Dovendo tacere sulla trama il più possibile accennerò soltanto che fra le tante piacevoli sorprese c’è un interessantissimo accenno all’organizzazione dei Sioux Lakota, che «l’irradiazione adattativa» è spiegata in modo stupendo, che Swanwick sembra d’accordo con Ludwig Wittgenstein a proposito del fatto che «se un leone potesse parlare non lo capiremmo», che ritiene rilevanti le differenze fra scopare e far l’amore (due attività spesso confuse) e che verso il finale del libro, fra un colpo di scena e un paradosso, ci regala due definizioni da incorniciare. La prima è – che io sappia – di Swanwick: «la scienza ha bisogno di equilibristi e di sgobboni, di visionari e di indagatori». La seconda è certamente di Shakespeare («La tempesta») ed è stata saccheggiata, anche a sproposito: inizia con «i giochi di magia son terminati / come t’avevo detto, quegli attori / erano solo spiriti dell’aria» e più avanti approda a «Siamo fatti anche noi della materia / di cui son fatti i sogni / e nello spazio e nel tempo di un sogno / è racchiusa la nostra breve vita».
Vedo che laggiù si alza una mano: «scusi db, d’accordo a tacere la trama ma almeno un piccolo accenno ai “cattivi” possiamo averlo?». A così cortese domanda risponderò: Swanwick considera (e ha pienamente ragione, secondo me) molti «creazionisti» fanatici e pericolosi, disposti anche a uccidere per dimostrare che la Bibbia aveva ragione su ogni virgola. Nel mostrarci una “talpa” infiltrata fra gli scienziati il romanzo si tinge di giallo ma un po’ alla maniera del «Tenente Colombo»: noi sappiamo subito chi è il colpevole però dobbiamo attendere per vedere se sarà scoperto e se contro di lui si troveranno prove inoppugnabili. Insomma ce n’è per tutti i gusti in questo «Ossa della terra» ma soprattutto godranno coloro che amano dinosauri e simili.

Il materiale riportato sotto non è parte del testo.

(* ===== verification/SearchList.v ===== *)
(** Linear search and queues of the C library (search/lsearch.c, insque.c).

    [lsearch] and [lfind] go through an array of [n] elements of [width] bytes in a byte
    memory; the comparison is a parameter, called with the addresses of the key and of an
    element.  [insque] and [remque] link an element into a doubly linked list and out of it;
    the elements are a map from addresses to pairs of pointers. *)
From S2P Require Import Prelude KMonad KString KStringProps.
#[global] Open Scope Z_scope.

Module SearchList.
Import KString KStringProps.

(** ** lsearch.c *)
Section Linear.
Context (compar : mem -> Z -> Z -> Z).

Fixpoint scan_elems (k : nat) (m : mem) (key p width : Z) : option Z :=
  match k with
  | O => None
  | S k => if compar m key p =? 0 then Some p else scan_elems k m key (p + width) width
  end.
Definition lfind (m : mem) (key base n width : Z) : Z := default 0 (scan_elems (Z.to_nat n) m key base width).

Fixpoint copy (k : nat) (dst src : Z) (m : mem) : mem :=
  match k with O => m | S k => copy k (dst + 1) (src + 1) (wr dst (rd m src) m) end.
(** The address of the element, the new number of elements, and the memory. *)
Definition lsearch (m : mem) (key base n width : Z) : Z * Z * mem :=
  match scan_elems (Z.to_nat n) m key base width with
  | Some p => (p, n, m)
  | None => (base + n * width, n + 1, copy (Z.to_nat width) (base + n * width) key m)
  end.

Lemma scan_elems_spec k m key p width :
  match scan_elems k m key p width with
  | Some q => exists i, 0 <= i < Z.of_nat k /\ q = p + i * width /\ compar m key q = 0 /\
      forall j, 0 <= j < i -> compar m key (p + j * width) ≠ 0
  | None => forall j, 0 <= j < Z.of_nat k -> compar m key (p + j * width) ≠ 0
  end.
Proof.
  revert p. induction k as [|k IH]; intros p; cbn [scan_elems]; [lia|].
  destruct (Z.eqb_spec (compar m key p) 0) as [He|He].
  { exists 0. split_and!; [lia..|done|lia]. }
  assert (forall j, 0 <= j -> (1 <= j -> compar m key (p + width + (j - 1) * width) ≠ 0) ->
    compar m key (p + j * width) ≠ 0) as Hstep.
  { intros j Hj Hn. destruct (decide (j = 0)) as [->|]; [by rewrite Z.mul_0_l, Z.add_0_r|].
    replace (p + j * width) with (p + width + (j - 1) * width) by lia. apply Hn. lia. }
  specialize (IH (p + width)). destruct (scan_elems k m key (p + width) width) as [q|].
  - destruct IH as (i & Hi & -> & Hc & Hn). exists (i + 1). split_and!; [lia..|done|].
    intros j Hj. apply Hstep; [lia|]. intros. apply Hn. lia.
  - intros j Hj. apply Hstep; [lia|]. intros. apply IH. lia.
Qed.

(** Copying to a place behind the source does not change the source. *)
Lemma copy_spec k dst src m :
  (forall i, 0 <= rd m i < 256) -> src + Z.of_nat k <= dst \/ dst + Z.of_nat k <= src ->
  (forall i, 0 <= i < Z.of_nat k -> rd (copy k dst src m) (dst + i) = rd m (src + i)) /\
  (forall b, b < dst \/ dst + Z.of_nat k <= b -> rd (copy k dst src m) b = rd m b).
Proof.
  revert dst src m. induction k as [|k IH]; intros dst src m Hb Hd; cbn [copy]; [split; [lia|done]|].
  assert (rd (wr dst (rd m src) m) dst = rd m src) as H0 by (rewrite rd_write_eq; by apply wrap_small, Hb).
  assert (forall b, b ≠ dst -> rd (wr dst (rd m src) m) b = rd m b) as Hne by (intros; by apply rd_write_ne).
  destruct (IH (dst + 1) (src + 1) (wr dst (rd m src) m)) as [H1 H2]; [|lia|].
  { intros i. destruct (decide (i = dst)) as [->|]; [by rewrite H0|by rewrite Hne]. }
  split.
  - intros i Hi. destruct (decide (i = 0)) as [->|].
    + rewrite H2, !Z.add_0_r by lia. done.
    + replace (dst + i) with (dst + 1 + (i - 1)) by lia. rewrite H1, Hne by lia. f_equal. lia.
  - intros b Hb'. rewrite H2, Hne by lia. done.
Qed.

(** [lsearch] gives the first element that is equal to the key; if there is none, it copies
    the key behind the last one. *)
Theorem lsearch_finds m key base n width :
  0 <= n -> 0 <= width -> (forall i, 0 <= rd m i < 256) ->
  (key + width <= base \/ base + (n + 1) * width <= key) ->
  let '(p, n', m') := lsearch m key base n width in
  (exists i, 0 <= i < n /\ p = base + i * width /\ compar m key p = 0 /\
    (forall j, 0 <= j < i -> compar m key (base + j * width) ≠ 0) /\ n' = n /\ m' = m) \/
  ((forall j, 0 <= j < n -> compar m key (base + j * width) ≠ 0) /\ n' = n + 1 /\ p = base + n * width /\
    (forall i, 0 <= i < width -> rd m' (p + i) = rd m (key + i)) /\
    (forall b, b < p \/ p + width <= b -> rd m' b = rd m b)).
Proof.
  intros Hn Hw Hb Hd. unfold lsearch. pose proof (scan_elems_spec (Z.to_nat n) m key base width) as Hs.
  destruct (scan_elems _ m key base width) as [q|].
  - left. destruct Hs as (i & Hi & -> & ? & ?). exists i. split_and!; [lia|lia|done..].
  - right. destruct (copy_spec (Z.to_nat width) (base + n * width) key m) as [H1 H2]; [done|nia|].
    rewrite Z2Nat.id in * by lia. split_and!; [|done|done|done|done]. intros j Hj. apply Hs. lia.
Qed.
End Linear.

(** ** insque.c *)
Record qelem := Q { next : Z; prev : Z }.
Abbreviation queue := (gmap Z qelem).

Definition get (p : Z) : M queue qelem := fun s =>
  if p =? 0 then None else match s !! p with Some x => Some (x, s) | None => None end.
Definition set_next (p v : Z) : M queue unit :=
  let! x := get p in modify (fun s => <[p := Q v (prev x)]> s).
Definition set_prev (p v : Z) : M queue unit :=
  let! x := get p in modify (fun s => <[p := Q (next x) v]> s).

Definition insque (e p : Z) : M queue unit :=
  if p =? 0 then set_prev e 0 ;;; set_next e 0
  else
    let! x := get p in
    set_next e (next x) ;;;
    set_prev e p ;;;
    set_next p e ;;;
    let! y := get e in
    if truth (next y) then set_prev (next y) e else ret tt.

Definition remque (e : Z) : M queue unit :=
  let! x := get e in
  when (truth (next x)) (let! x := get e in set_prev (next x) (prev x)) ;;;
  let! x := get e in
  when (truth (prev x)) (let! x := get e in set_next (prev x) (next x)).

(** A list of elements, linked from [p] to a last null pointer. *)
Fixpoint linked (s : queue) (before p : Z) (l : list Z) : Prop :=
  match l with
  | [] => p = 0
  | x :: l => p = x /\ x ≠ 0 /\ exists n, s !! x = Some (Q n before) /\ linked s x n l
  end.

Lemma linked_frame s s' b p l :
  (forall x, x ∈ l -> s' !! x = s !! x) -> linked s b p l -> linked s' b p l.
Proof.
  revert b p. induction l as [|x l IH]; intros b p Hf; [done|]. cbn. intros (-> & ? & n & Hx & Hl).
  split_and!; [done..|]. exists n. rewrite Hf by by left. split; [done|]. apply IH; [|done].
  intros y Hy. apply Hf. by right.
Qed.

(** The part of a list from [p] on is exchanged. *)
Lemma linked_tail s s' b h l1 p r r' :
  linked s b h (l1 ++ p :: r) -> (forall x, x ∈ l1 -> s' !! x = s !! x) ->
  (forall bp, linked s bp p (p :: r) -> linked s' bp p (p :: r')) ->
  linked s' b h (l1 ++ p :: r').
Proof.
  revert b h. induction l1 as [|x l1 IH]; intros b h Hl Hf Ht.
  - pose proof Hl as (-> & _). by apply Ht.
  - destruct Hl as (-> & ? & n & Hx & Hl). cbn. split_and!; [done..|]. exists n.
    rewrite Hf by by left. split; [done|]. apply IH; [done| |done]. intros y Hy. apply Hf. by right.
Qed.
(** What a list says of an element and its successor. *)
Lemma linked_mid s b h l1 p r :
  linked s b h (l1 ++ p :: r) ->
  p ≠ 0 /\ exists bp n, s !! p = Some (Q n bp) /\ linked s p n r.
Proof.
  revert b h. induction l1 as [|x l1 IH]; intros b h; [intros (_ & ? & n & ?)|intros (_ & _ & n & _ & ?)]; eauto.
Qed.

Lemma wp_get p s x R : p ≠ 0 -> s !! p = Some x -> R x s -> wp (get p) s R.
Proof. intros Hp Hx HR. unfold wp, get. by rewrite (proj2 (Z.eqb_neq _ _) Hp), Hx. Qed.
Lemma wp_set_next p v s x R :
  p ≠ 0 -> s !! p = Some x -> R tt (<[p := Q v (prev x)]> s) -> wp (set_next p v) s R.
Proof. intros Hp Hx HR. unfold set_next. wp1. eapply wp_get; [done..|]. by wp1. Qed.
Lemma wp_set_prev p v s x R :
  p ≠ 0 -> s !! p = Some x -> R tt (<[p := Q (next x) v]> s) -> wp (set_prev p v) s R.
Proof. intros Hp Hx HR. unfold set_prev. wp1. eapply wp_get; [done..|]. by wp1. Qed.

Ltac found := repeat (rewrite lookup_insert_eq || rewrite lookup_insert_ne by congruence); done.
Ltac q_step :=
  repeat first
    [ progress cbn [next prev] | lazymatch goal with |- wp (bind _ _) _ _ => apply wp_bind end | eapply wp_get; [done|found|] | eapply wp_set_next; [done|found|]
    | eapply wp_set_prev; [done|found|] | progress cbv beta ]; cbn [next prev].

(** [insque] puts an element behind another one, and changes no others but its neighbours. *)
Theorem insque_links s b h l1 p l2 e x :
  linked s b h (l1 ++ p :: l2) -> NoDup (e :: l1 ++ p :: l2) -> e ≠ 0 -> s !! e = Some x ->
  wp (insque e p) s (fun _ s' =>
    linked s' b h (l1 ++ p :: e :: l2) /\
    forall y, y ∉ e :: l1 ++ p :: l2 -> s' !! y = s !! y).
Proof.
  intros Hl [Hne [_ [Hd [Hp2 Hnd2]%NoDup_cons]]%NoDup_app]%NoDup_cons He0 He.
  destruct (linked_mid _ _ _ _ _ _ Hl) as (Hp0 & bp & n & Hp & Hr).
  assert (p ≠ e) by (intros ->; set_solver).
  unfold insque. rewrite (proj2 (Z.eqb_neq _ _) Hp0). q_step. unfold truth.
  assert (forall s', s' !! p = Some (Q e bp) -> s' !! e = Some (Q n p) -> linked s' e n l2 ->
    (forall y, y ∉ e :: p :: l2 -> s' !! y = s !! y) ->
    linked s' b h (l1 ++ p :: e :: l2) /\ forall y, y ∉ e :: l1 ++ p :: l2 -> s' !! y = s !! y) as Hdone.
  { intros s' Hp' He' Hl' Hf. split.
    - eapply linked_tail; [exact Hl| |].
      + intros y Hy. apply Hf. specialize (Hd y Hy). rewrite !not_elem_of_cons in *. set_solver.
      + intros bp' (_ & _ & n' & Hp2' & _). rewrite Hp in Hp2'. injection Hp2' as <- <-.
        split_and!; [done..|]. exists e. split; [done|]. split_and!; [done..|]. exists n. by split.
    - intros y Hy. apply Hf. set_solver. }
  destruct l2 as [|z l2].
  - cbn in Hr. subst n. apply wp_ret, Hdone; [found|found|done|].
    intros y Hy. rewrite !not_elem_of_cons in Hy. rewrite !lookup_insert_ne by naive_solver. done.
  - destruct Hr as (-> & Hz0 & n' & Hz & Hr). rewrite (proj2 (Z.eqb_neq _ _) Hz0). cbn [negb].
    assert (z ≠ p /\ z ≠ e) as [? ?] by (split; intros ->; set_solver).
    eapply wp_set_prev; [done|found|]. cbn [next]. apply NoDup_cons in Hnd2 as [Hz2 _]. apply Hdone; [found|found| |].
    + split_and!; [done..|]. exists n'. split; [found|]. eapply linked_frame; [|exact Hr].
      intros y Hy. rewrite !lookup_insert_ne; [done|set_solver..].
    + intros y Hy. rewrite !not_elem_of_cons in Hy. rewrite !lookup_insert_ne by naive_solver. done.
Qed.

(** [remque] takes the element behind another one out of the list. *)
Theorem remque_unlinks s b h l1 p e l2 :
  linked s b h (l1 ++ p :: e :: l2) -> NoDup (l1 ++ p :: e :: l2) ->
  wp (remque e) s (fun _ s' =>
    linked s' b h (l1 ++ p :: l2) /\
    forall y, y ∉ l1 ++ p :: l2 -> s' !! y = s !! y).
Proof.
  intros Hl [_ [Hd [Hp2 [He2 Hnd2]%NoDup_cons]%NoDup_cons]]%NoDup_app.
  destruct (linked_mid _ _ _ _ _ _ Hl) as (Hp0 & bp & n & Hp & (-> & He0 & n' & He & Hr)).
  assert (p ≠ e) by (intros ->; set_solver).
  assert (forall s', s' !! p = Some (Q n' bp) -> linked s' p n' l2 ->
    (forall y, y ∉ p :: l2 -> s' !! y = s !! y) ->
    linked s' b h (l1 ++ p :: l2) /\ forall y, y ∉ l1 ++ p :: l2 -> s' !! y = s !! y) as Hdone.
  { intros s' Hp' Hl' Hf. split.
    - eapply linked_tail; [exact Hl| |].
      + intros y Hy. apply Hf. specialize (Hd y Hy). rewrite !not_elem_of_cons in *. set_solver.
      + intros bp' (_ & _ & n2 & Hp2' & _). rewrite Hp in Hp2'. injection Hp2' as <- <-.
        split_and!; [done..|]. by exists n'.
    - intros y Hy. apply Hf. set_solver. }
  unfold remque. wp1. eapply wp_get; [done..|]. cbn [next]. unfold truth. wp1. destruct l2 as [|z l2].
  - cbn in Hr. subst n'. apply wp_ret. wp1. eapply wp_get; [done..|]. cbn [prev].
    rewrite (proj2 (Z.eqb_neq _ _) Hp0). cbn [negb when]. q_step. apply Hdone; [found|done|].
    intros y Hy. rewrite !not_elem_of_cons in Hy. rewrite !lookup_insert_ne by naive_solver. done.
  - destruct Hr as (-> & Hz0 & n2 & Hz & Hr). rewrite (proj2 (Z.eqb_neq _ _) Hz0). cbn [negb when].
    assert (z ≠ p /\ z ≠ e) as [? ?] by (split; intros ->; set_solver).
    q_step. rewrite (proj2 (Z.eqb_neq _ _) Hp0). cbn [negb when]. q_step.
    apply NoDup_cons in Hnd2 as [Hz2 _]. apply Hdone; [found| |].
    + split_and!; [done..|]. exists n2. split; [found|]. eapply linked_frame; [|exact Hr].
      intros y Hy. rewrite !lookup_insert_ne; [done|set_solver..].
    + intros y Hy. rewrite !not_elem_of_cons in Hy. rewrite !lookup_insert_ne by naive_solver. done.
Qed.
End SearchList.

Quando in Italia cominciarono a essere tradotti i libri di Stephen Jay Gould, io e il mio socio di scrittura Riccardo Mancini (all’epoca ci firmavamo Erremme Dibbì sulle pagine del quotidiano «il manifesto») scoprimmo con gran gusto che anche un geologo, biologo e storico della scienza come lui nutriva la nostra stessa passione per i grandi sauri estinti. Se anche voi siete nel “club” e non conoscete «Il pollice del panda» e «Bravo brontosauro» (sono due raccolte di saggi e articoli, uscite negli anni ’80) correte subito a leggerli. Questo romanzo di Swanwick è uscito negli Usa lo stesso anno in cui Gould è morto ma il racconto su cui si basa aveva vinto anni prima (con il titolo «Scherzo con il tirannosauro») il premio Hugo. Fu definito «appassionante come “Jurassic Park” ma molto più intelligente» e mi sento di sottoscrivere questa definizione. Se mai Gould avesse scritto un romanzo sui suoi amati dinosauri sarebbe stato simile a questo: pieno di idee, avvincente e anche spiritoso. Ci si rammarica che non duri altre 200 pagine.
P. S. – Vedo in edicola il numero 8 di «Fantasy & Science fiction», ve ne parlerò la prossima settimana ma al buio ve lo consiglio perchè una collaborazione (datata 1970) fra Harlan Ellison e Theodore Sturgeon merita senz’altro di essere conosciuta. Quale che sia l’esito: trattandosi dell’incontro fra due vulcani credo sarà un nuovo mondo o una catastrofe, senza via di mezzo. Ne riparliamo fra 7 giorni.